**TASK REQUIREMENTS**
Where "keysOf" appears in a line of the entries below, that line should be copied.

Data entries

+++++

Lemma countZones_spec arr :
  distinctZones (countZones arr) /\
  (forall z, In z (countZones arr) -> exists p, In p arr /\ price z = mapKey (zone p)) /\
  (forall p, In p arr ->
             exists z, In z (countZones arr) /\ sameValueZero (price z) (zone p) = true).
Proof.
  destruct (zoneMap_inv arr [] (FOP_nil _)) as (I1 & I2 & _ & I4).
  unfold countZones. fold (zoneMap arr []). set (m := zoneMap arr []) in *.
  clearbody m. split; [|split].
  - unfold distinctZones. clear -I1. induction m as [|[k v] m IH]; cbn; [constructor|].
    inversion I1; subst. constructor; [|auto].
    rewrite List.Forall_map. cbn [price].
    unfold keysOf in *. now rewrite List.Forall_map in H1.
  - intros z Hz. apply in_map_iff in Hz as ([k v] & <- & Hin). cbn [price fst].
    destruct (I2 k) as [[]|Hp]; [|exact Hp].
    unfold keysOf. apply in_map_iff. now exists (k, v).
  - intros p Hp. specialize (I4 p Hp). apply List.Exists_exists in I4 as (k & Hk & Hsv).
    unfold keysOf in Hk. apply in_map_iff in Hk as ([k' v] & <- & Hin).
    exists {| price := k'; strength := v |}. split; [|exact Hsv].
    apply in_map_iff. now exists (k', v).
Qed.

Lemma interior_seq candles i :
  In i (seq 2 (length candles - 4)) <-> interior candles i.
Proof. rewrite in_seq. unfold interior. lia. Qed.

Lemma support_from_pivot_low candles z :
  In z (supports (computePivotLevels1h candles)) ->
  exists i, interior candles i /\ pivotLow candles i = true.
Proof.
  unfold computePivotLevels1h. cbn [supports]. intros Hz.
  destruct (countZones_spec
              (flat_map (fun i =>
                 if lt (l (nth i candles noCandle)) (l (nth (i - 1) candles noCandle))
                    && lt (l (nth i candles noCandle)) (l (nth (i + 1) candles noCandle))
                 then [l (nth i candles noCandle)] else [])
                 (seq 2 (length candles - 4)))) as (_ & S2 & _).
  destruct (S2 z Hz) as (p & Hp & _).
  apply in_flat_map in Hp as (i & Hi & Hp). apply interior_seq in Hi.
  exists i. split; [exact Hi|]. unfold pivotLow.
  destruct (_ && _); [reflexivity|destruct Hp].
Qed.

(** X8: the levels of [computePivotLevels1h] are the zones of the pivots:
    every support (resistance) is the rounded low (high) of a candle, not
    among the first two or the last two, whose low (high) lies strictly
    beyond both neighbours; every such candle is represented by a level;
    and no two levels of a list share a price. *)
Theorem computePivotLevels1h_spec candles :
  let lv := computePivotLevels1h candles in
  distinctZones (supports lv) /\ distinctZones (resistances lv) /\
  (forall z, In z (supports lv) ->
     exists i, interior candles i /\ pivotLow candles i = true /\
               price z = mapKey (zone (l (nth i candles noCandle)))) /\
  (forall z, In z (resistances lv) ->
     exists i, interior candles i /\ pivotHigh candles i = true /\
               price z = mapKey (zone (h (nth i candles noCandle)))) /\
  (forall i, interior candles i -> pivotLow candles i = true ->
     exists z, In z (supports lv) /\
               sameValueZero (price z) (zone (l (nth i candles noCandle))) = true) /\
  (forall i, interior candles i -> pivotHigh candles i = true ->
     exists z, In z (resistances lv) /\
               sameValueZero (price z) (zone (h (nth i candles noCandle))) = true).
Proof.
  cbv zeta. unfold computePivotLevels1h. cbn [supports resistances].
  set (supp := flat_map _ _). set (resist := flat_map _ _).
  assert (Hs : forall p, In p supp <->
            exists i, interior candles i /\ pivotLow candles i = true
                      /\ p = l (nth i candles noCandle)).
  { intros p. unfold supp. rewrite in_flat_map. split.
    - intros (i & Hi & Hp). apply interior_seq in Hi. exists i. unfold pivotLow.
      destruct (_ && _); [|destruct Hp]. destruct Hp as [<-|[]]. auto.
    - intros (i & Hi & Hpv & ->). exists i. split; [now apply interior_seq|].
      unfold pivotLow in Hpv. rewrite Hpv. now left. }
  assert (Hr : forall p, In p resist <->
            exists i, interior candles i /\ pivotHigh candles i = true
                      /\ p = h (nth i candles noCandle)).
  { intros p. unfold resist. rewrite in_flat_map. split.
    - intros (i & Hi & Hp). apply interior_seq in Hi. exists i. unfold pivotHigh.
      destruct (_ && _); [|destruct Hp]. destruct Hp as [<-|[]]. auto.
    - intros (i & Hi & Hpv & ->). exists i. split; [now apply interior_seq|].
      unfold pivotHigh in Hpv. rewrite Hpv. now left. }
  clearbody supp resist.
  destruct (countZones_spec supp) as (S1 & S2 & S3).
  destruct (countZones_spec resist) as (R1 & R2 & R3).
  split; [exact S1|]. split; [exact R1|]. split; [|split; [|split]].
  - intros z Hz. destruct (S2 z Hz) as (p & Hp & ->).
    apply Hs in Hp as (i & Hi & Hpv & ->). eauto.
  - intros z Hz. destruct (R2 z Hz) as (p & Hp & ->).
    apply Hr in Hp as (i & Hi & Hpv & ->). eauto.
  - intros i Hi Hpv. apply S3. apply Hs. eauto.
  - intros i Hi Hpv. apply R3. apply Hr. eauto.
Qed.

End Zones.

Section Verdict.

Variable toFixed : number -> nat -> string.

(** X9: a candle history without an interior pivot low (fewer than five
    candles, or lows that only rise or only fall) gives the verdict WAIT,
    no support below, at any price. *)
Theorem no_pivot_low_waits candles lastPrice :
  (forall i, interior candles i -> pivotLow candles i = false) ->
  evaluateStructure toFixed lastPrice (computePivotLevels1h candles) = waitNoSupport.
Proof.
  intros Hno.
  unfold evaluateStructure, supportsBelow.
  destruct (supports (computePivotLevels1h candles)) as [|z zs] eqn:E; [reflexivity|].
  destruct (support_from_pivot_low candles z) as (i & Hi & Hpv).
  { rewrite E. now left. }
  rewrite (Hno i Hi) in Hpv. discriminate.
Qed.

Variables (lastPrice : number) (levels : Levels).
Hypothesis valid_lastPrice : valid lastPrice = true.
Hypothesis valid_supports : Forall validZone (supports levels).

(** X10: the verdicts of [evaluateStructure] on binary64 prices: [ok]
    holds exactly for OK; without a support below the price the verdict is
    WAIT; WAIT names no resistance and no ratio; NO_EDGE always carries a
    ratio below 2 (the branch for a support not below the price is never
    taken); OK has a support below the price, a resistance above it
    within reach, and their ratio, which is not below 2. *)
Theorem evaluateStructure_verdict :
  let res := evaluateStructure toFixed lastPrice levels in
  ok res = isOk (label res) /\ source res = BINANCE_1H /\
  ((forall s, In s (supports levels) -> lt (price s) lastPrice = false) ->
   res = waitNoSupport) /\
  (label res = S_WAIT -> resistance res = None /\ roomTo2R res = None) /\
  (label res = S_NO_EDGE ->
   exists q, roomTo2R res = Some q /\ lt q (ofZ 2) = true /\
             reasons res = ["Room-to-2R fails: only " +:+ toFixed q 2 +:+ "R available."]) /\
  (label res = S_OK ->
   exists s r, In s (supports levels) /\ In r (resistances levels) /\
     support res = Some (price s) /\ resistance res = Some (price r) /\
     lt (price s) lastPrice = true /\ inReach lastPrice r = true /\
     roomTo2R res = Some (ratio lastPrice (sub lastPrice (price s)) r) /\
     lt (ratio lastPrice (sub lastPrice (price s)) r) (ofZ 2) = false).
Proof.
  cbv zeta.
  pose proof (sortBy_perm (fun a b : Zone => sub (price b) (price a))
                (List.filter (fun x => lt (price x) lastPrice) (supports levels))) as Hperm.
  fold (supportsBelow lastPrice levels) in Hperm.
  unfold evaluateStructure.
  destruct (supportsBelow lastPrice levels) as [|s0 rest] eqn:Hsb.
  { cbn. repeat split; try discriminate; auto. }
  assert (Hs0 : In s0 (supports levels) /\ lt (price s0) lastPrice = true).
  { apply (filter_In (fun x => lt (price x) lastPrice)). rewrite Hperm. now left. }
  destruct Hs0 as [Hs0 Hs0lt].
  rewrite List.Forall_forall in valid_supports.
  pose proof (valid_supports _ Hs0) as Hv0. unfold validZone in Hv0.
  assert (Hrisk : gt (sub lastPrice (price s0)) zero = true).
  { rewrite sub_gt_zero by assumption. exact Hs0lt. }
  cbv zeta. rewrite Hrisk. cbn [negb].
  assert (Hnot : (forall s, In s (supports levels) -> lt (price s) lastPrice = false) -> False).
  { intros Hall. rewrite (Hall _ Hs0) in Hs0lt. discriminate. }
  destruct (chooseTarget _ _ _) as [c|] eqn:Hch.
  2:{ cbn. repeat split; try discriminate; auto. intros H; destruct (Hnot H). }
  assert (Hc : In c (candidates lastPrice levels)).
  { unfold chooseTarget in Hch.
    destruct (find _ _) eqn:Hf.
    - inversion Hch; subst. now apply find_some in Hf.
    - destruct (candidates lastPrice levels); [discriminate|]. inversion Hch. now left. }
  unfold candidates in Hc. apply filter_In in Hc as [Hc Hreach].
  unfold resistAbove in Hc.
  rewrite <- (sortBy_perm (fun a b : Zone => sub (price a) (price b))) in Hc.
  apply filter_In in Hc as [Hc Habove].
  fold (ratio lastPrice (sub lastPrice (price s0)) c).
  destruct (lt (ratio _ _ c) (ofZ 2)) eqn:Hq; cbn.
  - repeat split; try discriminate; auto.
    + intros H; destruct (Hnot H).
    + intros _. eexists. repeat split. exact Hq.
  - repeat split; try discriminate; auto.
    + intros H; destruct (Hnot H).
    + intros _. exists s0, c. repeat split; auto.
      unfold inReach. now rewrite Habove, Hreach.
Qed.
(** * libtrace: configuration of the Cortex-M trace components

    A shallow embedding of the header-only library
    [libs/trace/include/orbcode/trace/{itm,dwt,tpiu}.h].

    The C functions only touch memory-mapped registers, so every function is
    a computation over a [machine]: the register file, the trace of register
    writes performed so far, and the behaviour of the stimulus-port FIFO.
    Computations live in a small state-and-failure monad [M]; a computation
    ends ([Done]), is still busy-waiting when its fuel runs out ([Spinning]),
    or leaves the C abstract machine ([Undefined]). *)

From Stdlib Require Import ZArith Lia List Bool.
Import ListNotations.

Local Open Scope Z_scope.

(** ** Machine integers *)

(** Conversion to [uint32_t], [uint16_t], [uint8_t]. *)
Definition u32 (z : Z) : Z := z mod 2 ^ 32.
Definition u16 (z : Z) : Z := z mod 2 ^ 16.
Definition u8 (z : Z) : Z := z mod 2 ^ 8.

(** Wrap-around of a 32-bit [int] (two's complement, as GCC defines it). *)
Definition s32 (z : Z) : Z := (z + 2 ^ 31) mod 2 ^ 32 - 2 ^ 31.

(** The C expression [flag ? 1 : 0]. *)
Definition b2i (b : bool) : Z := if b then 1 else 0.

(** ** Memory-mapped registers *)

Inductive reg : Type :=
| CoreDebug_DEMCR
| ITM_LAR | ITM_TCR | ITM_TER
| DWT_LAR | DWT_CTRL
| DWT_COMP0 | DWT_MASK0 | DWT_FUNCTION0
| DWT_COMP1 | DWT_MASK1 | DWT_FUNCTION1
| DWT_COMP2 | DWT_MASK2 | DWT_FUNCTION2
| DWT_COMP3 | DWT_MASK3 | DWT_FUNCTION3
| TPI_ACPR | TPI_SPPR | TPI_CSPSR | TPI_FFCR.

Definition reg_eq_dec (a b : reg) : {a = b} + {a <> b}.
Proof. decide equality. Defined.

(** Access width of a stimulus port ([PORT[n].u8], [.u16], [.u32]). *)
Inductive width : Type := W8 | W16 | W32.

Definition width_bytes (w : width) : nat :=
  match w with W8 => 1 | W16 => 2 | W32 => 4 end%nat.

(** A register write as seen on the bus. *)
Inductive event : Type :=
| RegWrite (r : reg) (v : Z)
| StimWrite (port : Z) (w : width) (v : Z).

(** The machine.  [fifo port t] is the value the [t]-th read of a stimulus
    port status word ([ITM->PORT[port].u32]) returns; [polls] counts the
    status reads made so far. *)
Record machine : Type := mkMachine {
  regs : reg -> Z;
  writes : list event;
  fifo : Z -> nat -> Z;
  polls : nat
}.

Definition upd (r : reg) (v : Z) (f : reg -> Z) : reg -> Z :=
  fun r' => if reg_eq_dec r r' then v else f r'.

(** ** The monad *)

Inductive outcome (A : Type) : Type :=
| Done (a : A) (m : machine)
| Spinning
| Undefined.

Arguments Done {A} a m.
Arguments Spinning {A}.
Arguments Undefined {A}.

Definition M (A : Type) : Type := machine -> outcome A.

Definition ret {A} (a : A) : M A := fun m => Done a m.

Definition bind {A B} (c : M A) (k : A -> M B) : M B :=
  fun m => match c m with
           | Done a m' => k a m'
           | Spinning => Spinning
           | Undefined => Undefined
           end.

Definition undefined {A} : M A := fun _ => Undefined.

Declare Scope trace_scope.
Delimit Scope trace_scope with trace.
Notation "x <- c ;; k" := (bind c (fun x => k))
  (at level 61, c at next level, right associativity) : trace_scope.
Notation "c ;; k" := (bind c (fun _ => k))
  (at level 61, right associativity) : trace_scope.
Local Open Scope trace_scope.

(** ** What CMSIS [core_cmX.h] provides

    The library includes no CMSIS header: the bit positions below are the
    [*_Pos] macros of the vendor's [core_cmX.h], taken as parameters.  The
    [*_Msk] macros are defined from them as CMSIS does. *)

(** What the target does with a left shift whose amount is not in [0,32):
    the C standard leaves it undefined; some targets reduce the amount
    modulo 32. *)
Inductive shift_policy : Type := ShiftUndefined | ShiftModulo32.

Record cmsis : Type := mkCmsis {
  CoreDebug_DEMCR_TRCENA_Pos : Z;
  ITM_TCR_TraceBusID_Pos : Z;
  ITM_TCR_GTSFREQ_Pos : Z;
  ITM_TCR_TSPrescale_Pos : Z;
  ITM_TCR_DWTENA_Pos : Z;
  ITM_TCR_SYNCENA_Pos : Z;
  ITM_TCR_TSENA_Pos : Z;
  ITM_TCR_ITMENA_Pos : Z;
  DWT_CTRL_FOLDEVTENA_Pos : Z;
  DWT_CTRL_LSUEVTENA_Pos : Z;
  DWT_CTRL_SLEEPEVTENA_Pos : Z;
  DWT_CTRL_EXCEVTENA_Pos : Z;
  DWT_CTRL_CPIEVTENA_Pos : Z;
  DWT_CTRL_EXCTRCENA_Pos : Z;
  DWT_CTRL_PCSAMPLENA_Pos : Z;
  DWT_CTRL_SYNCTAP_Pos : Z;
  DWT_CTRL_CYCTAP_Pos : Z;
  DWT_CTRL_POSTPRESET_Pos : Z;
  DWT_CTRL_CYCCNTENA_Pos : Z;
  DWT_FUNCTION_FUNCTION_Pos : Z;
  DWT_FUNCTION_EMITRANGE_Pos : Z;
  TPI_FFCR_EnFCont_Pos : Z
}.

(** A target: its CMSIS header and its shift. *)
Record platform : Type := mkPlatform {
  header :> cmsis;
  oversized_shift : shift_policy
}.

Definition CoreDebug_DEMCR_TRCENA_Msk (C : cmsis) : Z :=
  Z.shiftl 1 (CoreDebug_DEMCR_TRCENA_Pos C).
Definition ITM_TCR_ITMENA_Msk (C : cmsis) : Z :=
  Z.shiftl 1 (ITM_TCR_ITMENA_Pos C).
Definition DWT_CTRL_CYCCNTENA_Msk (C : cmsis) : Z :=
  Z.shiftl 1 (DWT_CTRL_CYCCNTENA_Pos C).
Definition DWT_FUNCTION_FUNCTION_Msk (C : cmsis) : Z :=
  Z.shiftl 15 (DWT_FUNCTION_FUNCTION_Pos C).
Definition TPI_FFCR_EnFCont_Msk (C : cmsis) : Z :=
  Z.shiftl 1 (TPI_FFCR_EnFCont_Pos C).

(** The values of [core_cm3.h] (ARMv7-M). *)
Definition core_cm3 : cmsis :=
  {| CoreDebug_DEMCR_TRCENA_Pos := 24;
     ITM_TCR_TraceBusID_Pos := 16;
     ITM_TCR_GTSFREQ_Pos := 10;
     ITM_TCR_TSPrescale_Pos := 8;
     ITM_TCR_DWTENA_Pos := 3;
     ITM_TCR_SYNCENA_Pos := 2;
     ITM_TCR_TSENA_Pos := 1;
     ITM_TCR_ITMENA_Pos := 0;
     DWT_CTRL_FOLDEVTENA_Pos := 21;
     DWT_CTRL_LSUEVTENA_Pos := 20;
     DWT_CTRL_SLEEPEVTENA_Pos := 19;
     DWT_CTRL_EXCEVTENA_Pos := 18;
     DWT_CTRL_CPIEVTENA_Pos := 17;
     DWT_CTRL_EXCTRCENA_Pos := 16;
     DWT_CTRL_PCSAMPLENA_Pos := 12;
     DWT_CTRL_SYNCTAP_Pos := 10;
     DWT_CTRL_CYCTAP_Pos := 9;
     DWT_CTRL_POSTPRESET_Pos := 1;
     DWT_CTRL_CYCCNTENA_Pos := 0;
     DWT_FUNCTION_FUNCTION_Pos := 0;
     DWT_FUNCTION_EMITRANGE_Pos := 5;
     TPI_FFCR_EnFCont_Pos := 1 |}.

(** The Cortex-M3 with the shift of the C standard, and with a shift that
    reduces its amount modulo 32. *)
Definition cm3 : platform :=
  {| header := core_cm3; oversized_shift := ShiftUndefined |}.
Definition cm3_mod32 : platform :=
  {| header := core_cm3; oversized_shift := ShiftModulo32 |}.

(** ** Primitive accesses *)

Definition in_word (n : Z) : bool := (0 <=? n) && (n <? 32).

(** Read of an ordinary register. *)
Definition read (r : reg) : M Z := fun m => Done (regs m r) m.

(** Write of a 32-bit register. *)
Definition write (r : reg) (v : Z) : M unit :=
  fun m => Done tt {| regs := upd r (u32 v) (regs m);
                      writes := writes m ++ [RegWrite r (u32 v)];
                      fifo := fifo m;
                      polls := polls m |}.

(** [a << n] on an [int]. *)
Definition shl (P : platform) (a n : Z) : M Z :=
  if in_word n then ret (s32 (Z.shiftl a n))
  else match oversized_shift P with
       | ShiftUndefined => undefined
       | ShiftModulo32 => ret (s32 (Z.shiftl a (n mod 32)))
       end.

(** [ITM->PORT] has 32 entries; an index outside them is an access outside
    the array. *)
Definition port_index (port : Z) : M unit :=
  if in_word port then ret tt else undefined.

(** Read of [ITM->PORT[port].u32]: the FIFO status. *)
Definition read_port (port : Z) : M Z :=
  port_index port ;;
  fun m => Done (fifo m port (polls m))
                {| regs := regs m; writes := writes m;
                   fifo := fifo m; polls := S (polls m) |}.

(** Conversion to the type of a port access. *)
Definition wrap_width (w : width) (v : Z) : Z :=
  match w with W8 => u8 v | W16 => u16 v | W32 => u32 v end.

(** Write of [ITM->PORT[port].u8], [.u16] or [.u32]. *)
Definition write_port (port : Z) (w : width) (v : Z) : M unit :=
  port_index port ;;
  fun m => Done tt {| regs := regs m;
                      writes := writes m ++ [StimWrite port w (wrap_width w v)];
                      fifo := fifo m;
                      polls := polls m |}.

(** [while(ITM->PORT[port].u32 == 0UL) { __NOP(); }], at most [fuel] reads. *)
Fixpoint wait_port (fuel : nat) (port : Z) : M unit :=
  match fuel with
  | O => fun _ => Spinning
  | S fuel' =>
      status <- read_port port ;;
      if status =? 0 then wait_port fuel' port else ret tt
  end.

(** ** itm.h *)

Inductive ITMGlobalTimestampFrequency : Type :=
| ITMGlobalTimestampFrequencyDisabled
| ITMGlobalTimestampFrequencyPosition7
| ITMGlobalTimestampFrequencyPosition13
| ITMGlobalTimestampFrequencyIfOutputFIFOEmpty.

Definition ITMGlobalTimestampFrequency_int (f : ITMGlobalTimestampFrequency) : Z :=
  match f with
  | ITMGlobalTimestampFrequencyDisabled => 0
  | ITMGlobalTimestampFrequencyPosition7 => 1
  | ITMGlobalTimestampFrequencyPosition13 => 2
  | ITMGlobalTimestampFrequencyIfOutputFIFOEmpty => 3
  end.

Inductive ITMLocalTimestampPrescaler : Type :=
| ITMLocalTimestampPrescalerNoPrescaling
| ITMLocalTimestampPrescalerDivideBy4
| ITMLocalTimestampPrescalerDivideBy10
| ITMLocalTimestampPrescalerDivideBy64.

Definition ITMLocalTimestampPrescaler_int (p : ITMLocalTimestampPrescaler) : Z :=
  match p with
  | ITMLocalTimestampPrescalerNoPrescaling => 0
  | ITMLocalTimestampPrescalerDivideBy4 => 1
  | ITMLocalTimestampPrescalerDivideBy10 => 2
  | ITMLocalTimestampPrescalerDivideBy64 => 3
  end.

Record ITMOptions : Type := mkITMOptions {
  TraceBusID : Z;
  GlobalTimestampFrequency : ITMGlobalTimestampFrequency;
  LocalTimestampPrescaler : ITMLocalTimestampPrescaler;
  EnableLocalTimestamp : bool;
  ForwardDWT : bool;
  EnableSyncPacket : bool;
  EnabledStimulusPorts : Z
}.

+++++

**RESULT**
    unfold keysOf in *. now rewrite List.Forall_map in H1.
    unfold keysOf. apply in_map_iff. now exists (k, v).
    unfold keysOf in Hk. apply in_map_iff in Hk as ([k' v] & <- & Hin).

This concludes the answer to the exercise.